▶ _Stored data entries_
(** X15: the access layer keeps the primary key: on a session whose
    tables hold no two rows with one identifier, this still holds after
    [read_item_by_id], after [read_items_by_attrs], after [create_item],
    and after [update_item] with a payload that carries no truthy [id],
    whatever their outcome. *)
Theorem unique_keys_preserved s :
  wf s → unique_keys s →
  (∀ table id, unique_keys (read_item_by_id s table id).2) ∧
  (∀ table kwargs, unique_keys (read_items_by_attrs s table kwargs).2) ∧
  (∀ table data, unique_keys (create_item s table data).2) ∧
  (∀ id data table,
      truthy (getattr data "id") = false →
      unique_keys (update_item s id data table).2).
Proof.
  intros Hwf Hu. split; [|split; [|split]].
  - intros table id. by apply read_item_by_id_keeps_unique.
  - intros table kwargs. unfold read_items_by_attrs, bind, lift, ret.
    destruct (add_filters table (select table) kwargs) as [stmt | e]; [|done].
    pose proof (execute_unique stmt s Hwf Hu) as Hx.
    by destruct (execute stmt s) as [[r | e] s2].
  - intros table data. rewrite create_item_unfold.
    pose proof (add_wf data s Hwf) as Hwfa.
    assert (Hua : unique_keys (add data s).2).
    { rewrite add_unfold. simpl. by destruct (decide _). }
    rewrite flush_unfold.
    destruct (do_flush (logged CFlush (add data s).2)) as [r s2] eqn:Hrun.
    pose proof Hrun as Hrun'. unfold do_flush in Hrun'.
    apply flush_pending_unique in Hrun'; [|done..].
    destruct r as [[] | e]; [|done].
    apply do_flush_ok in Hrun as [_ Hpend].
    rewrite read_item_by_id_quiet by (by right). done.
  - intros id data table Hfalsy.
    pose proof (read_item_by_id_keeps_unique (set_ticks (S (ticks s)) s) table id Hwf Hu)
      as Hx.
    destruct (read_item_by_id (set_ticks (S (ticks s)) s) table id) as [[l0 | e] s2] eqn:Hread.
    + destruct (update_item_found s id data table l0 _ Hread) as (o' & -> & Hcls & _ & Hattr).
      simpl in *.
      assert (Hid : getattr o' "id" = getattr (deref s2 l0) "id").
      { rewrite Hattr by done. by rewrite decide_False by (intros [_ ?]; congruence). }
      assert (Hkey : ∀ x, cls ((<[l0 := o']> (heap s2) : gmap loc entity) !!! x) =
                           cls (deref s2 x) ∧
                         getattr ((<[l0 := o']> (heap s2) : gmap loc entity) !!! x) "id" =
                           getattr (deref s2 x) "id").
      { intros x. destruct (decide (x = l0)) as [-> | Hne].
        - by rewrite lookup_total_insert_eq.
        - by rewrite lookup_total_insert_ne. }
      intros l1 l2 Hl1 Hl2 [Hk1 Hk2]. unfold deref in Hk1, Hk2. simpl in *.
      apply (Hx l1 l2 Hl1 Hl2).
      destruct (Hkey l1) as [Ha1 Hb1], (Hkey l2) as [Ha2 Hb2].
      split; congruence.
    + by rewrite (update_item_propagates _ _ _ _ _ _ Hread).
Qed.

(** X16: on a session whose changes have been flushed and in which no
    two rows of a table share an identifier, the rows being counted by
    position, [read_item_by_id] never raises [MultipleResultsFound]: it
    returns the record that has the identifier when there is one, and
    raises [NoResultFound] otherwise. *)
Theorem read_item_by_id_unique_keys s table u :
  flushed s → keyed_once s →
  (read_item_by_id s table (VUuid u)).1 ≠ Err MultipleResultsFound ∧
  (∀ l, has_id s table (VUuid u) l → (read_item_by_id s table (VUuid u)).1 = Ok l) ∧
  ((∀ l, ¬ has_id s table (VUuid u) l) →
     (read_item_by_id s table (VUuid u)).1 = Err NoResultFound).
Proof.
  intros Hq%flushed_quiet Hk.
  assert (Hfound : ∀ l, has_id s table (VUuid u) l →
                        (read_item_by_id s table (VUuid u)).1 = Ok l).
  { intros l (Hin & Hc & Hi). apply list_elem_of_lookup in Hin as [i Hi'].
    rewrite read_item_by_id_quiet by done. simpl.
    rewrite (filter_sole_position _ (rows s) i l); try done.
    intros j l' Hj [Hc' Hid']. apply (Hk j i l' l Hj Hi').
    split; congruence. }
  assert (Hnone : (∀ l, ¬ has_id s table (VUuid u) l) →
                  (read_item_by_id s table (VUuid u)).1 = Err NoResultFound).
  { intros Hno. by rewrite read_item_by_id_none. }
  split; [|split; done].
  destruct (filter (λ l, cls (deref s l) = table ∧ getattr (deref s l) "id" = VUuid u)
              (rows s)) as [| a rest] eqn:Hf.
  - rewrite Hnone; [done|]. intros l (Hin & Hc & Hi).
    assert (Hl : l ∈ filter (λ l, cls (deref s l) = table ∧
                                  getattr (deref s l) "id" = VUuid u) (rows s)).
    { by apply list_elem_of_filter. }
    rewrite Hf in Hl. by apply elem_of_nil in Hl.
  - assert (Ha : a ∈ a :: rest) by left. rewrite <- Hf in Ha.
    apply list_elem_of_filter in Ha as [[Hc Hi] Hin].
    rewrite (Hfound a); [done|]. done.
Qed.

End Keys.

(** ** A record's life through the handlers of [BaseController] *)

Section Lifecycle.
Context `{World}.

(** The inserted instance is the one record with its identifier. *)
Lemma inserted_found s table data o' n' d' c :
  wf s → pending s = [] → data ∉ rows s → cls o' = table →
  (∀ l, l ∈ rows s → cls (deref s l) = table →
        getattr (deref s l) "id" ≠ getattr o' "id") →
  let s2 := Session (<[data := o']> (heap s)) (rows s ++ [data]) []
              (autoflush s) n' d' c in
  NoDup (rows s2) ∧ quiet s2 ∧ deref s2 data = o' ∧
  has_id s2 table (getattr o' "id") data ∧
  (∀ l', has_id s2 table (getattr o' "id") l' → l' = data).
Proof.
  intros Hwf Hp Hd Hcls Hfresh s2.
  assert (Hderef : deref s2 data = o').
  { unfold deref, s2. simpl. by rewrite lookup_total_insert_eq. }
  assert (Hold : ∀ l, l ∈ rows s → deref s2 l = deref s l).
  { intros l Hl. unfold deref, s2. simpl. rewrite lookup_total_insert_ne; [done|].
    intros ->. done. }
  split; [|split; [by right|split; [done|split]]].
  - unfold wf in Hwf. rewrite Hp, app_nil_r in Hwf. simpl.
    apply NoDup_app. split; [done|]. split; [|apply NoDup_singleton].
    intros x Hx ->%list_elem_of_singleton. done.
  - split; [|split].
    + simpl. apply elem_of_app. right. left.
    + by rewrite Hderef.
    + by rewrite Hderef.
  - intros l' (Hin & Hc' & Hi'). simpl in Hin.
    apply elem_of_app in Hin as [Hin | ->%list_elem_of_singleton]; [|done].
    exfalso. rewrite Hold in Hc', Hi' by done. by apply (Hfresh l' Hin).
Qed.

▶ _Work instructions_
Every entry, written out exactly, is what the response should contain.

▶ _Finished exercise_
(** X15: the access layer keeps the primary key: on a session whose
    tables hold no two rows with one identifier, this still holds after
    [read_item_by_id], after [read_items_by_attrs], after [create_item],
    and after [update_item] with a payload that carries no truthy [id],
    whatever their outcome. *)
Theorem unique_keys_preserved s :
  wf s → unique_keys s →
  (∀ table id, unique_keys (read_item_by_id s table id).2) ∧
  (∀ table kwargs, unique_keys (read_items_by_attrs s table kwargs).2) ∧
  (∀ table data, unique_keys (create_item s table data).2) ∧
  (∀ id data table,
      truthy (getattr data "id") = false →
      unique_keys (update_item s id data table).2).
Proof.
  intros Hwf Hu. split; [|split; [|split]].
  - intros table id. by apply read_item_by_id_keeps_unique.
  - intros table kwargs. unfold read_items_by_attrs, bind, lift, ret.
    destruct (add_filters table (select table) kwargs) as [stmt | e]; [|done].
    pose proof (execute_unique stmt s Hwf Hu) as Hx.
    by destruct (execute stmt s) as [[r | e] s2].
  - intros table data. rewrite create_item_unfold.
    pose proof (add_wf data s Hwf) as Hwfa.
    assert (Hua : unique_keys (add data s).2).
    { rewrite add_unfold. simpl. by destruct (decide _). }
    rewrite flush_unfold.
    destruct (do_flush (logged CFlush (add data s).2)) as [r s2] eqn:Hrun.
    pose proof Hrun as Hrun'. unfold do_flush in Hrun'.
    apply flush_pending_unique in Hrun'; [|done..].
    destruct r as [[] | e]; [|done].
    apply do_flush_ok in Hrun as [_ Hpend].
    rewrite read_item_by_id_quiet by (by right). done.
  - intros id data table Hfalsy.
    pose proof (read_item_by_id_keeps_unique (set_ticks (S (ticks s)) s) table id Hwf Hu)
      as Hx.
    destruct (read_item_by_id (set_ticks (S (ticks s)) s) table id) as [[l0 | e] s2] eqn:Hread.
    + destruct (update_item_found s id data table l0 _ Hread) as (o' & -> & Hcls & _ & Hattr).
      simpl in *.
      assert (Hid : getattr o' "id" = getattr (deref s2 l0) "id").
      { rewrite Hattr by done. by rewrite decide_False by (intros [_ ?]; congruence). }
      assert (Hkey : ∀ x, cls ((<[l0 := o']> (heap s2) : gmap loc entity) !!! x) =
                           cls (deref s2 x) ∧
                         getattr ((<[l0 := o']> (heap s2) : gmap loc entity) !!! x) "id" =
                           getattr (deref s2 x) "id").
      { intros x. destruct (decide (x = l0)) as [-> | Hne].
        - by rewrite lookup_total_insert_eq.
        - by rewrite lookup_total_insert_ne. }
      intros l1 l2 Hl1 Hl2 [Hk1 Hk2]. unfold deref in Hk1, Hk2. simpl in *.
      apply (Hx l1 l2 Hl1 Hl2).
      destruct (Hkey l1) as [Ha1 Hb1], (Hkey l2) as [Ha2 Hb2].
      split; congruence.
    + by rewrite (update_item_propagates _ _ _ _ _ _ Hread).
Qed.

(** X16: on a session whose changes have been flushed and in which no
    two rows of a table share an identifier, the rows being counted by
    position, [read_item_by_id] never raises [MultipleResultsFound]: it
    returns the record that has the identifier when there is one, and
    raises [NoResultFound] otherwise. *)
Theorem read_item_by_id_unique_keys s table u :
  flushed s → keyed_once s →
  (read_item_by_id s table (VUuid u)).1 ≠ Err MultipleResultsFound ∧
  (∀ l, has_id s table (VUuid u) l → (read_item_by_id s table (VUuid u)).1 = Ok l) ∧
  ((∀ l, ¬ has_id s table (VUuid u) l) →
     (read_item_by_id s table (VUuid u)).1 = Err NoResultFound).
Proof.
  intros Hq%flushed_quiet Hk.
  assert (Hfound : ∀ l, has_id s table (VUuid u) l →
                        (read_item_by_id s table (VUuid u)).1 = Ok l).
  { intros l (Hin & Hc & Hi). apply list_elem_of_lookup in Hin as [i Hi'].
    rewrite read_item_by_id_quiet by done. simpl.
    rewrite (filter_sole_position _ (rows s) i l); try done.
    intros j l' Hj [Hc' Hid']. apply (Hk j i l' l Hj Hi').
    split; congruence. }
  assert (Hnone : (∀ l, ¬ has_id s table (VUuid u) l) →
                  (read_item_by_id s table (VUuid u)).1 = Err NoResultFound).
  { intros Hno. by rewrite read_item_by_id_none. }
  split; [|split; done].
  destruct (filter (λ l, cls (deref s l) = table ∧ getattr (deref s l) "id" = VUuid u)
              (rows s)) as [| a rest] eqn:Hf.
  - rewrite Hnone; [done|]. intros l (Hin & Hc & Hi).
    assert (Hl : l ∈ filter (λ l, cls (deref s l) = table ∧
                                  getattr (deref s l) "id" = VUuid u) (rows s)).
    { by apply list_elem_of_filter. }
    rewrite Hf in Hl. by apply elem_of_nil in Hl.
  - assert (Ha : a ∈ a :: rest) by left. rewrite <- Hf in Ha.
    apply list_elem_of_filter in Ha as [[Hc Hi] Hin].
    rewrite (Hfound a); [done|]. done.
Qed.

End Keys.

(** ** A record's life through the handlers of [BaseController] *)

Section Lifecycle.
Context `{World}.

(** The inserted instance is the one record with its identifier. *)
Lemma inserted_found s table data o' n' d' c :
  wf s → pending s = [] → data ∉ rows s → cls o' = table →
  (∀ l, l ∈ rows s → cls (deref s l) = table →
        getattr (deref s l) "id" ≠ getattr o' "id") →
  let s2 := Session (<[data := o']> (heap s)) (rows s ++ [data]) []
              (autoflush s) n' d' c in
  NoDup (rows s2) ∧ quiet s2 ∧ deref s2 data = o' ∧
  has_id s2 table (getattr o' "id") data ∧
  (∀ l', has_id s2 table (getattr o' "id") l' → l' = data).
Proof.
  intros Hwf Hp Hd Hcls Hfresh s2.
  assert (Hderef : deref s2 data = o').
  { unfold deref, s2. simpl. by rewrite lookup_total_insert_eq. }
  assert (Hold : ∀ l, l ∈ rows s → deref s2 l = deref s l).
  { intros l Hl. unfold deref, s2. simpl. rewrite lookup_total_insert_ne; [done|].
    intros ->. done. }
  split; [|split; [by right|split; [done|split]]].
  - unfold wf in Hwf. rewrite Hp, app_nil_r in Hwf. simpl.
    apply NoDup_app. split; [done|]. split; [|apply NoDup_singleton].
    intros x Hx ->%list_elem_of_singleton. done.
  - split; [|split].
    + simpl. apply elem_of_app. right. left.
    + by rewrite Hderef.
    + by rewrite Hderef.
  - intros l' (Hin & Hc' & Hi'). simpl in Hin.
    apply elem_of_app in Hin as [Hin | ->%list_elem_of_singleton]; [|done].
    exfalso. rewrite Hold in Hc', Hi' by done. by apply (Hfresh l' Hin).
Qed.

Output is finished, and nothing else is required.